The actual torque values operating the robot-arm-end effector under a variable periodic force field are shown in Figure 7B. This force field made the torque values exceed the magnitude of ideal ones. To accurately perform the eight-shape trajectory, the cerebellum was committed to compensate the existing difference between them. As expected, the manipulation problem increased its complexity compared to the unperturbed task; throughout a learning trial, both torque gradient and torque value in each robot-arm-joint were continuously changing (sign and magnitude), thus making the agonist-antagonist synaptic weight adaptation become crucial during the learning process. The mismatch between actual joint position and ideal ones was compensated thanks to the IO-DCN connection (Figure 7A). An initial rough control action was delivered, allowing the cerebellar system to provide a corrective torque in ameliorating manipulation (Figure 7C).

FIGURE 7

Figure 7. MAE and synaptic strength evolution during the learning process at IO-DCN, MF-DCN, and PC-DCN synapses when an external variable force is applied to the end effector. Simulations were performed using plasticity mechanisms at PF-PC, MF-DCN, and PC-DCN synapses accompanied with a self-adaptive plasticity mechanism at IO-DCN connection under an external variable force field during 5000 trials. (A) Illustrates the mean absolute error evolution of the three robot joints during the learning process throughout 5000 trials accompanied with a zoom-in of the first 500 trials with/without the self-adaptive plasticity mechanism at IO-DCN synapses. Plot (A) also illustrates the distributed adaptation of the normalized synaptic strength evolution at MF-DCN, PC-DCN, and IO-DCN connections (for the sake of clarity just second agonist and antagonist paired joint muscle have been represented). The contribution of the IO-DCN (red line) connection from the 1st trial was maximal; but the agonist/antagonist balance was not properly settled down. Agonist IO-DCN connection supplied a position-error-base- control action, thus facilitating the proper PF-PC firing range operation. The combined contribution of MF-DCN/PC-DCN connections (green and blue lines) became strong enough from 500th trial to keep the system under control allowing a fine-tuning of agonist/antagonist balance whilst the IO-DCN contribution was progressively self-neglected. (B) Perturbing torque values resulting from force field action compared to desired torque values needed to perform the eight-like trajectory (C) Torque value evolution during the learning process for the second joint with/without the self-adaptive plasticity mechanism at IO-DCN synapses. Three time stamps were shown: 1, 500, and 1500 trial. IO-DCN contribution was responsible for correcting the initial torque output in a rough manner (first trial). With the passage of time the fine agonist/antagonist balance at MF-DCN/PC-DCN connections allowed the arm-robot-system to compensate torque deviations due to force field action.

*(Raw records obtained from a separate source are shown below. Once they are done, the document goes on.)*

Lemma feature_scans_run {X} (feature_model : tensor F -> X) (scans : list (tensor F))
  (tr : list (tensor F)) :
  feature_scans feature_model scans tr
  = (Ok (map (fun s => feature_model (unsqueeze0 s)) (filter non_empty scans)),
     (tr ++ map unsqueeze0 (filter non_empty scans))%list).
Proof.
  revert tr. induction scans as [|scan scans IH]; intros tr.
  - simpl. now rewrite app_nil_r.
  - simpl. fold (non_empty scan). destruct (non_empty scan); simpl; [|apply IH].
    unfold bind, call_feature_model, emit, ret. unfold bind. rewrite IH.
    now rewrite <- app_assoc.
Qed.

Lemma feature_extraction_run {X} (feature_model : tensor F -> X) (x : batch3d F)
  (tr : list (tensor F)) :
  mapM (feature_scans feature_model) x tr
  = (Ok (map (map (fun s => feature_model (unsqueeze0 s))) (non_empty_slices x)),
     (tr ++ map unsqueeze0 (concat (non_empty_slices x)))%list).
Proof.
  revert tr. induction x as [|scans x IH]; intros tr.
  - simpl. now rewrite app_nil_r.
  - simpl. unfold bind. rewrite feature_scans_run, IH.
    unfold ret. fold (@non_empty F _). now rewrite map_app, app_assoc.
Qed.

Lemma classifier_forward_pass_calls {X} (feature_model : tensor F -> X)
  (heads : wrapped_heads X F) (x : batch3d F) (tr : list (tensor F)) :
  snd (classifier_forward_pass feature_model heads (Batch3d x) true tr)
  = (tr ++ map unsqueeze0 (concat (non_empty_slices x)))%list.
Proof.
  unfold classifier_forward_pass, bind, lift. cbn [volumes].
  rewrite feature_extraction_run.
  repeat match goal with
         | |- context [match ?r with Ok _ => _ | Raise _ => _ end] => destruct r; simpl
         end; reflexivity.
Qed.
(** * Semantic Postgres MCP server: retrieval, prompt assembly and execution

    A shallow embedding of the request pipeline of the server
    ([generateEmbedding], [findSimilarTables], [findSimilarColumns],
    [getDatabaseSchema], [generateSQLWithClaude], [semanticSQLExecute]) and
    of its earlier variant without a language model (module [Index]).

    The three external services (the embedding API, the PostgreSQL client
    and the completion API) are fields of a [World]; every call to one of
    them is recorded as an [Event], so that statements about which service
    was called, with what, and in what order are statements about lists.

    Conventions:
    - a JavaScript string is a [string] whose characters are code units
      below 256;
    - [console.error] output is not part of the model;
    - similarity scores are rationals: the store's [float8] arithmetic is
      abstracted, its ordering is kept;
    - the order in which the store returns rows of equal sort key is not
      fixed by the model: a metadata relation is listed in that order. *)

From stdpp Require Import base option strings list numbers sorting.
From Stdlib Require Import Ascii QArith.

Open Scope string_scope.
Open Scope list_scope.

(** ** JavaScript strings *)

(** [WhiteSpace] and [LineTerminator] code units below 256, the characters
    [String.prototype.trim] removes: TAB, LF, VT, FF, CR, SP, NBSP. *)
Definition is_js_space (a : ascii) : bool :=
  let n := nat_of_ascii a in
  (n =? 9)%nat || (n =? 10)%nat || (n =? 11)%nat || (n =? 12)%nat ||
  (n =? 13)%nat || (n =? 32)%nat || (n =? 160)%nat.

Fixpoint trim_start (s : string) : string :=
  match s with
  | EmptyString => EmptyString
  | String a r => if is_js_space a then trim_start r else s
  end.

Fixpoint trim_end (s : string) : string :=
  match s with
  | EmptyString => EmptyString
  | String a r =>
      match trim_end r with
      | EmptyString => if is_js_space a then EmptyString else String a EmptyString
      | r' => String a r'
      end
  end.

(** [s.trim()] *)
Definition trim (s : string) : string := trim_end (trim_start s).

Fixpoint all_space (s : string) : bool :=
  match s with
  | EmptyString => true
  | String a r => is_js_space a && all_space r
  end.

Fixpoint no_space (s : string) : bool :=
  match s with
  | EmptyString => true
  | String a r => negb (is_js_space a) && no_space r
  end.

(** Truthiness of a string value: every string but the empty one. *)
Definition truthy_string (s : string) : bool :=
  match s with EmptyString => false | _ => true end.

(** [l.join(sep)] on an array of strings. *)
Fixpoint join (sep : string) (l : list string) : string :=
  match l with
  | [] => ""
  | [x] => x
  | x :: r => x +:+ sep +:+ join sep r
  end.

(** A template literal prints [null] for a null value. *)
Definition template_of (o : option string) : string :=
  match o with Some s => s | None => "null" end.

Fixpoint is_prefix (p s : string) : bool :=
  match p, s with
  | EmptyString, _ => true
  | String a p', String b s' => if Ascii.eqb a b then is_prefix p' s' else false
  | String _ _, EmptyString => false
  end.

(** [s.includes(p)] *)
Fixpoint includes (p s : string) : bool :=
  is_prefix p s ||
  match s with
  | EmptyString => false
  | String _ s' => includes p s'
  end.

(** ** The metadata relations and the rows the queries return *)

Definition vector := list Q.

(** A row of [table_metadata]. *)
Record TableMeta := {
  tm_table_name : string;
  tm_description : option string;
  tm_primary_key_column : option string;
  tm_embedding : option vector
}.

(** A row of [column_metadata]. *)
Record ColumnMeta := {
  cm_table_name : string;
  cm_column_name : string;
  cm_data_type : string;
  cm_description : option string;
  cm_is_primary_key : option bool;
  cm_is_foreign_key : option bool;
  cm_references_table : option string;
  cm_references_column : option string;
  cm_embedding : option vector
}.

(** A row of the table ranking query: [table_name, description, similarity]. *)
Record TableRow := {
  tr_table_name : string;
  tr_description : option string;
  tr_similarity : option Q
}.

(** A row of the column ranking query. *)
Record ColumnRow := {
  table_name : string;
  column_name : string;
  description : option string;
  data_type : string;
  is_primary_key : option bool;
  is_foreign_key : option bool;
  references_table : option string;
  references_column : option string;
  similarity : option Q
}.

(** A row of the first query of [getDatabaseSchema]. *)
Record SchemaTable := {
  st_table_name : string;
  st_description : option string;
  st_primary_key_column : option string
}.

(** [databaseSchema]: [{ tables, columns }]. *)
Record DatabaseSchema := {
  tables : list SchemaTable;
  columns : list ColumnRow
}.

(** A value of a result row of an arbitrary statement. *)
Inductive SqlValue :=
| VNull
| VText (s : string)
| VNumber (q : Q)
| VBool (b : bool).

Definition Row := list (string * SqlValue).

(** ** The ranking queries, as the store evaluates them *)

(** The sort order of [ORDER BY similarity DESC]: a NULL similarity sorts
    before every number, numbers in decreasing order. *)
Definition similarity_desc (x y : option Q) : Prop :=
  match x, y with
  | None, _ => True
  | Some _, None => False
  | Some a, Some b => (b <= a)%Q
  end.

#[global] Instance similarity_desc_dec : RelDecision similarity_desc.
Proof.
  intros [a|] [b|]; simpl.
  - destruct (Qlt_le_dec a b) as [Hlt|Hle].
    + right. intros Hba. exact (Qlt_not_le _ _ Hlt Hba).
    + left. exact Hle.
  - right. intros [].
  - left. exact I.
  - left. exact I.
Defined.

(** [ORDER BY] fixes the relative order of two rows only where their sort
    keys differ.  Rows of equal key come out in an order the statement does
    not determine: it depends on the plan and on the physical layout, and
    is not the order of insertion.  [order_by] takes that order from its
    argument: the list stands for the rows of the relation in the order in
    which the store emits rows of equal key, and a row is moved only past
    rows whose key sorts strictly before its own. *)
Fixpoint insert_by {A} (R : relation A) `{!RelDecision R}
    (x : A) (l : list A) : list A :=
  match l with
  | [] => [x]
  | y :: r => if decide (R x y) then x :: y :: r else y :: insert_by R x r
  end.

Definition order_by {A} (R : relation A) `{!RelDecision R}
    (l : list A) : list A :=
  foldr (insert_by R) [] l.

Section Ranking.

(** pgvector's cosine distance operator. *)
Variable cosine_distance : vector -> vector -> Q.
(** C7 (the code does otherwise). With two requests in flight, a
    completion that sets the failure is followed, with no call of
    [fetchUser] in between, by the other completion, which replaces the
    failure by its own outcome.  After StrictMode's setup, cleanup, setup
    the first timer (draw 0.9) shows the failure and the second (draw 0.4)
    replaces it by the success; no button was clicked. *)
Theorem failure_replaced_without_user_input :
  (forall r1 r2 w t t' rest,
      timers w = t :: t' :: rest ->
      jsGt r1 lit_0_7 = true ->
      jsGt r2 lit_0_7 = false ->
      exists w1 w2,
        step (Timeout r1) w = Some w1
        /\ error (ui w1) = Some failureMessage
        /\ step (Timeout r2) w1 = Some w2
        /\ error (ui w2) = None
        /\ user (ui w2) = Some fixedUser)
  /\ run (strictModeMount ++ [Timeout lit_0_9]) initialRuntime
     = Some {| ui := {| user := None; loading := false;
                        error := Some failureMessage;
                        randomNumber := Some lit_0_9 |};
               timers := [1%nat]; nextTimer := 2;
               console := [LogEffectMount; LogEffectCleanup; LogEffectMount;
                           LogRandomNumber lit_0_9] |}
  /\ run (strictModeMount ++ [Timeout lit_0_9; Timeout lit_0_4])
         initialRuntime
     = Some {| ui := {| user := Some fixedUser; loading := false;
                        error := None; randomNumber := Some lit_0_4 |};
               timers := []; nextTimer := 2;
               console := [LogEffectMount; LogEffectCleanup; LogEffectMount;
                           LogRandomNumber lit_0_9;
                           LogRandomNumber lit_0_4] |}.
Proof.
  split; [|split; vm_compute; reflexivity].
  intros r1 r2 w t t' rest Ht Hgt1 Hgt2.
  set (w1 := timerCallback r1
               {| ui := ui w; timers := t' :: rest; nextTimer := nextTimer w;
                  console := console w |}).
  assert (Ht1 : timers w1 = t' :: rest)
    by (unfold w1; apply timers_timerCallback).
  exists w1.
  exists (timerCallback r2
            {| ui := ui w1; timers := rest; nextTimer := nextTimer w1;
               console := console w1 |}).
  split; [cbn [step]; rewrite Ht; reflexivity|].
  split; [unfold w1; rewrite ui_timerCallback, Hgt1; reflexivity|].
  split; [cbn [step]; rewrite Ht1; reflexivity|].
  rewrite ui_timerCallback, Hgt2. split; reflexivity.
Qed.
Lemma answer_if_enabled_effect reply stats s :
  untouched_but r 0 1 (reply_id reply) s (answer_if_enabled w cfg reply stats s).2.
Proof.
  unfold answer_if_enabled, untouched_but. munfold.
  destruct (auto_reply_enabled cfg); cbn; [|split_and!; try done; unfold grows; lia].
  pose proof (_auto_reply_to_comment_grows reply s) as Hg.
  pose proof (_auto_reply_to_comment_data reply s) as Hd.
  pose proof (fun H => _auto_reply_to_comment_other reply H s) as Ho.
  destruct (_auto_reply_to_comment w cfg reply s) as [ok s2]. cbn in *.
  assert (stored_ids s2 = stored_ids s /\ processed_replies s2 = processed_replies s /\
          grows r 0 1 s s2 /\ (reply_id reply <> r -> acts_view r s2 = acts_view r s))
    as Hall.
  { rewrite (stored_ids_of_data _ _ Hd), (processed_of_data _ _ Hd).
    split_and!; [done|done|done|]. intros Hne. apply (Ho Hne). }
  destruct ok; apply Hall.
Qed.

Lemma engage_effect reply stats s :
  untouched_but r 1 1 (reply_id reply) s (engage w cfg reply stats s).2.
Proof.
  unfold engage. munfold.
  pose proof (like_if_enabled_effect reply stats s) as (H1 & H2 & H3 & H4).
  destruct (like_if_enabled w cfg reply stats s) as [stats1 s1]. cbn in *.
  pose proof (answer_if_enabled_effect reply stats1 s1) as (K1 & K2 & K3 & K4).
  unfold untouched_but. rewrite K1, K2, H1, H2. split_and!; [done|done| |].
  - apply (grows_trans 1 0 0 1 s s1); done.
  - intros Hne. rewrite K4, H4; done.
Qed.

Lemma engage_new_replies reply stats s :
  new_replies (engage w cfg reply stats s).1 = new_replies stats.
Proof.
  unfold engage, like_if_enabled, answer_if_enabled. munfold.
  destruct (auto_like_replies cfg); cbn.
  - destruct (_auto_like_reply w cfg (reply_id reply) s) as [[] s0]; cbn.
    + destruct (mark_reply_liked (reply_id reply) s0) as [b s1]; cbn.
      destruct (auto_reply_enabled cfg); cbn; [|done].
      by destruct (_auto_reply_to_comment w cfg reply s1) as [[] s2].
    + destruct (auto_reply_enabled cfg); cbn; [|done].
      by destruct (_auto_reply_to_comment w cfg reply s0) as [[] s2].
  - destruct (auto_reply_enabled cfg); cbn; [|done].
    by destruct (_auto_reply_to_comment w cfg reply s) as [[] s2].
Qed.

Lemma has_reply_id_filter_nil rid (rows : list ReplyRow) :
  List.filter (has_reply_id rid) rows = [] <-> rid ∉ map row_reply_id rows.
Proof.
  split.
  - intros Hf Hin. destruct (filter_has_reply_id_nonempty _ _ Hin) as (? & ? & E).
    by rewrite Hf in E.
  - intros Hn. destruct (List.filter _ rows) as [|row rest] eqn:E; [done|].
    exfalso. apply Hn.
    assert (In row (List.filter (has_reply_id rid) rows)) as Hr by (rewrite E; by left).
    apply filter_In in Hr as [Hr Hid]. apply String.eqb_eq in Hid.
    apply list_elem_of_In, in_map_iff. eauto.
Qed.

(** [save_reply] inserts exactly when the identifier is not yet stored. *)
Lemma save_reply_effect reply s :
  let res := save_reply w reply s in
  processed_replies res.2 = processed_replies s /\
  (reply_id reply ∈ stored_ids s -> stored_ids res.2 = stored_ids s) /\
  (reply_id reply ∉ stored_ids s -> is_Some (supabase s) ->
     stored_ids res.2 = (stored_ids s ++ [reply_id reply])%list) /\
  (supabase s = None -> res = (None, s)) /\
  (truthy res.1 = true -> reply_id reply ∈ stored_ids res.2).
Proof.
  unfold save_reply, stored_ids. munfold. cbn.
  destruct (supabase s) as [rows|] eqn:Hdb; cbn.
  2:{ rewrite Hdb. split_and!; try done; by intros _ [? ?]. }
  destruct (List.filter _ rows) as [|existing rest] eqn:Hf.
  - apply has_reply_id_filter_nil in Hf. cbn.
    split_and!; try done.
    + intros _ _. by rewrite map_app.
    + intros _. rewrite map_app. cbn. apply elem_of_app. right. by left.
  - assert (reply_id reply ∈ map row_reply_id rows) as Hin.
    { destruct (decide (reply_id reply ∈ map row_reply_id rows)) as [|Hn]; [done|].
      apply has_reply_id_filter_nil in Hn. by rewrite Hn in Hf. }
    destruct (liked reply); cbn; rewrite ?Hdb, ?update_liked_ids; split_and!; done.
Qed.

(** The inner loop body, case by case. *)
Lemma handle_reply_cached E stats reply s :
  reply_id reply ∈ processed_replies s ->
  handle_reply w cfg E stats reply s = (stats, s).
Proof.
  intros Hc. unfold handle_reply. munfold. cbn. by rewrite bool_decide_eq_true_2.
Qed.

Lemma handle_reply_existing E stats reply s :
  reply_id reply ∉ processed_replies s -> reply_id reply ∈ E ->
  handle_reply w cfg E stats reply s =
    (stats, set_processed (union {[reply_id reply]}) s).
Proof.
  intros Hc He. unfold handle_reply. munfold. cbn.
  rewrite bool_decide_eq_false_2 by done. by rewrite bool_decide_eq_true_2.
Qed.
(** The body of the loop of [check_images_size]: the size to append for
    a file whose first stream has ['video'] in its codec type. *)
Definition image_size (index : probe) : outcome (option string) :=
  s ← first_stream index;
  codec_type ← getitem "codec_type" s;
  is_video ← py_in "video" codec_type;
  if is_video : bool then
    width ← first_stream index ≫= getitem "width";
    height ← first_stream index ≫= getitem "height";
    Value (Some (py_str width +:+ "x" +:+ py_str height))
  else Value None.

(** The list [sizes] after the loop over [flist]. *)
Fixpoint collect_sizes (sizes : list string) (flist : list probe)
  : outcome (list string) :=
  match flist with
  | [] => Value sizes
  | index :: rest =>
      o ← image_size index;
      collect_sizes (sizes ++ option_list o) rest
  end.

(** [check_images_size(flist)] *)
Definition check_images_size (flist : list probe) : outcome checked :=
  sizes ← collect_sizes [] flist;
  if decide (1 < size (list_to_set sizes : gset string))%nat
  then Value (Rejected msg_resize)
  else Value Passed.

Definition msg_select_target : string :=
  "A target file must be selected in the queued files".

(** [file_selection(self)], with [self.parent.filedropselected], which
    is [None] or a file name. The message box of the second case is not
    part of the result. *)
Definition file_selection (self : panel) (filedropselected : option string)
  : outcome (option (string * nat)) :=
  if decide (length (file_src self) = 1%nat) then
    f ← list_getitem (file_src self) 0;
    Value (Some (f, 0%nat))
  else
    match filedropselected with
    | None | Some "" => Value None
    | Some clicked =>
        i ← list_index clicked (file_src self);
        Value (Some (clicked, i))
    end.

(** The functions of [os.path] the checks call, on the file system as it
    is when they run: [os.path.splitext(f)[1]] and
    [os.path.isfile(os.path.abspath(f))]. *)
Class OsPath : Type := {
  splitext_ext : string -> string;
  isfile : string -> bool
}.

(** The extensions both checks accept. *)
Definition supported : list string :=
  [".jpeg"; ".jpg"; ".png"; ".bmp"; ".JPEG"; ".JPG"; ".PNG"; ".BMP"].

(** ['video' not in typemedia or 'sequence' not in typemedia] *)
Definition invalid_type (typemedia : string) : bool :=
  negb (py_contains "video" typemedia)
  || negb (py_contains "sequence" typemedia).

Definition msg_invalid_file (f : string) : string :=
  "Invalid file: '" +:+ f +:+ "'".
Definition msg_unsupported (ext : string) : string :=
  "Unsupported format '" +:+ ext +:+ "'".
Definition msg_missing (f : string) : string :=
  "File does not exist:" +:+ newline +:+ newline +:+ dquote +:+ f
  +:+ dquote +:+ newline.

Section WithOsPath.
Context {O : OsPath}.

(** [check_to_loop(self, typemedia, clicked)] *)
Definition check_to_loop (typemedia clicked : string) : checked :=
  if invalid_type typemedia then Rejected (msg_invalid_file clicked)
  else
    let ext := splitext_ext clicked in
    if bool_decide (ext ∈ supported) then
      if isfile clicked then Passed else Rejected (msg_missing clicked)
    else Rejected (msg_unsupported ext).

(** [check_to_slide(self, fsource)], with the texts of the fourth column
    of the file list control, one for each of its items. *)
Definition check_to_slide (column3 : list string) (fsource : list string)
  : outcome checked :=
  match list_find (fun t => invalid_type t = true) column3 with
  | Some (x, _) =>
      f ← list_getitem fsource x;
      Value (Rejected (msg_invalid_file f))
  | None =>
      let unsupp :=
        filter (fun f => splitext_ext f ∉ supported) fsource in
      match unsupp with
      | u :: _ => Value (Rejected (msg_unsupported (splitext_ext u)))
      | [] =>
          match list_find (fun fn => isfile fn = false) fsource with
          | Some (_, fn) => Value (Rejected (msg_missing fn))
          | None => Value Passed
          end
      end
  end.

End WithOsPath.

End SequenceToVideoPanel.

(** ** sequence_to_video.py: the handlers of the controls *)

Module SequenceToVideoEvents.
Import SequenceToVideo SequenceToVideoSpec.

Definition set_ckbx_audio (b : bool) (p : panel) : panel :=
  {| time_seq := time_seq p; file_src := file_src p;
     ckbx_static_img := ckbx_static_img p; ckbx_audio := b;
     ckbx_shortest := ckbx_shortest p;
     txt_addparams_enabled := txt_addparams_enabled p;
     txt_addparams := txt_addparams p; opt := opt p |}.

Definition set_audio_track (merging map : string) (o : options) : options :=
  {| Scale := Scale o; Setdar := Setdar o; Setsar := Setsar o;
     RESIZE := RESIZE o; ADuration := ADuration o;
     AudioMerging := merging; Map := map; Shortest := Shortest o;
     Interval := Interval o; Clock := Clock o; Preinput := Preinput o;
     Fps := Fps o |}.

Definition set_ADuration (ms : Z) (o : options) : options :=
  {| Scale := Scale o; Setdar := Setdar o; Setsar := Setsar o;
     RESIZE := RESIZE o; ADuration := ms;
     AudioMerging := AudioMerging o; Map := Map o; Shortest := Shortest o;
     Interval := Interval o; Clock := Clock o; Preinput := Preinput o;
     Fps := Fps o |}.

Definition set_Fps (v : string * string) (o : options) : options :=
  {| Scale := Scale o; Setdar := Setdar o; Setsar := Setsar o;
     RESIZE := RESIZE o; ADuration := ADuration o;
     AudioMerging := AudioMerging o; Map := Map o; Shortest := Shortest o;
     Interval := Interval o; Clock := Clock o; Preinput := Preinput o;
     Fps := v |}.

Definition set_filters (scale setdar setsar : string) (o : options) : options :=
  {| Scale := scale; Setdar := setdar; Setsar := setsar;
     RESIZE := RESIZE o; ADuration := ADuration o;
     AudioMerging := AudioMerging o; Map := Map o; Shortest := Shortest o;
     Interval := Interval o; Clock := Clock o; Preinput := Preinput o;
     Fps := Fps o |}.

Definition set_RESIZE (v : string) (o : options) : options :=
  {| Scale := Scale o; Setdar := Setdar o; Setsar := Setsar o;
     RESIZE := v; ADuration := ADuration o;
     AudioMerging := AudioMerging o; Map := Map o; Shortest := Shortest o;
     Interval := Interval o; Clock := Clock o; Preinput := Preinput o;
     Fps := Fps o |}.

(** [on_fps], with the value of the combo box. *)
Definition on_fps (val : string) (self : panel) : panel :=
  if decide (val = "None")
  then set_opt (set_Fps ("", "None") (opt self)) self
  else set_opt (set_Fps ("fps=" +:+ val +:+ ",", val) (opt self)) self.
Definition index {A} (l : list A) (i : Z) : result A :=
  let n := Z.of_nat (length l) in
  let j := if (i <? 0)%Z then (i + n)%Z else i in
  if ((0 <=? j) && (j <? n))%Z then
    match nth_error l (Z.to_nat j) with
    | Some x => Ok x
    | None => Raise IndexError
    end
  else Raise IndexError.

(** [enumerate(l)] *)
Definition enumerate {A} (l : list A) : list (Z * A) :=
  combine (map Z.of_nat (seq 0 (length l))) l.

(* ================================================================== *)
(** * Attribute values *)
(* ================================================================== *)

(** What a [SuperDate] wraps in its [_date] field: a [datetime.date] or a
    [datetime.datetime]. *)
Inductive DateVal :=
| Date (y m d : Z)
| DateTime (y m d hh mm : Z).

(** The values an attribute may hold.  [VDate] is a [SuperDate] object,
    [VNoCompare] the object a failed lookup returns.  Dictionary keys are
    strings. *)
#[warnings="-register-all"]
Inductive PyValue :=
| VNone
| VBool (b : bool)
| VInt (z : Z)
| VStr (s : str)
| VDate (d : DateVal)
| VDict (kvs : list (str * PyValue))
| VList (xs : list PyValue)
| VNoCompare.

(** [bool(v)].  A [SuperDate] and a [NoCompare] define neither [__bool__]
    nor [__len__] that the source relies on; they are true as every plain
    object is. *)
Definition truthy (v : PyValue) : bool :=
  match v with
  | VNone => false
  | VBool b => b
  | VInt z => negb (z =? 0)%Z
  | VStr s => match s with [] => false | _ => true end
  | VDate _ => true
  | VDict kvs => match kvs with [] => false | _ => true end
  | VList xs => match xs with [] => false | _ => true end
  | VNoCompare => true
  end.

The contribution of the IO-DCN (Figure 7A) connection was maximal in the initial learning stage. However, the agonist/antagonist balance could not be properly achieved initially. The IO-DCN connection initially supplied a position error-based control that made PF-PC synaptic activity to operate in its optimal range. The position error was early compensated (Figure 7A) whilst the agonist/antagonist balance required (Figure 7A) the combined MF-DCN/PC-DCN adaptation (Figure 7C, green and blue lines). Whilst time was passing, the IO-DCN contribution was progressively substituted by the distributed learning at MF-DCN/PC-DCN synapses, and the contribution to the DCN output at final learning stages was completely supplied by these latter connections. During the final learning stages, the learning process stabilized (Figure 7A, MAE plateau phase), thus inferring and storing in DCN synapses the control action needed to compensate the external variable force (Figure 7C).

Discussion

By using closed-loop robotic simulations, this paper reveals the internal dynamics of long-term plasticity and neuronal firing in a cerebellar network model incorporated into a system control platform. The cerebellar network exploits the IO-DCN connection to implement an internal feed-back loop and embeds multiple forms of synaptic plasticity (Garrido et al., 2013a). The main observation is that plasticity at the IO-DCN connection accelerates convergence of learning by 1–2 orders of magnitude. In this way learning approaches the speed demonstrated by behaviorally relevant tasks such as eye-blink classical conditioning (Smith et al., 2006) and force-field adaptation (Shadmehr et al., 2010).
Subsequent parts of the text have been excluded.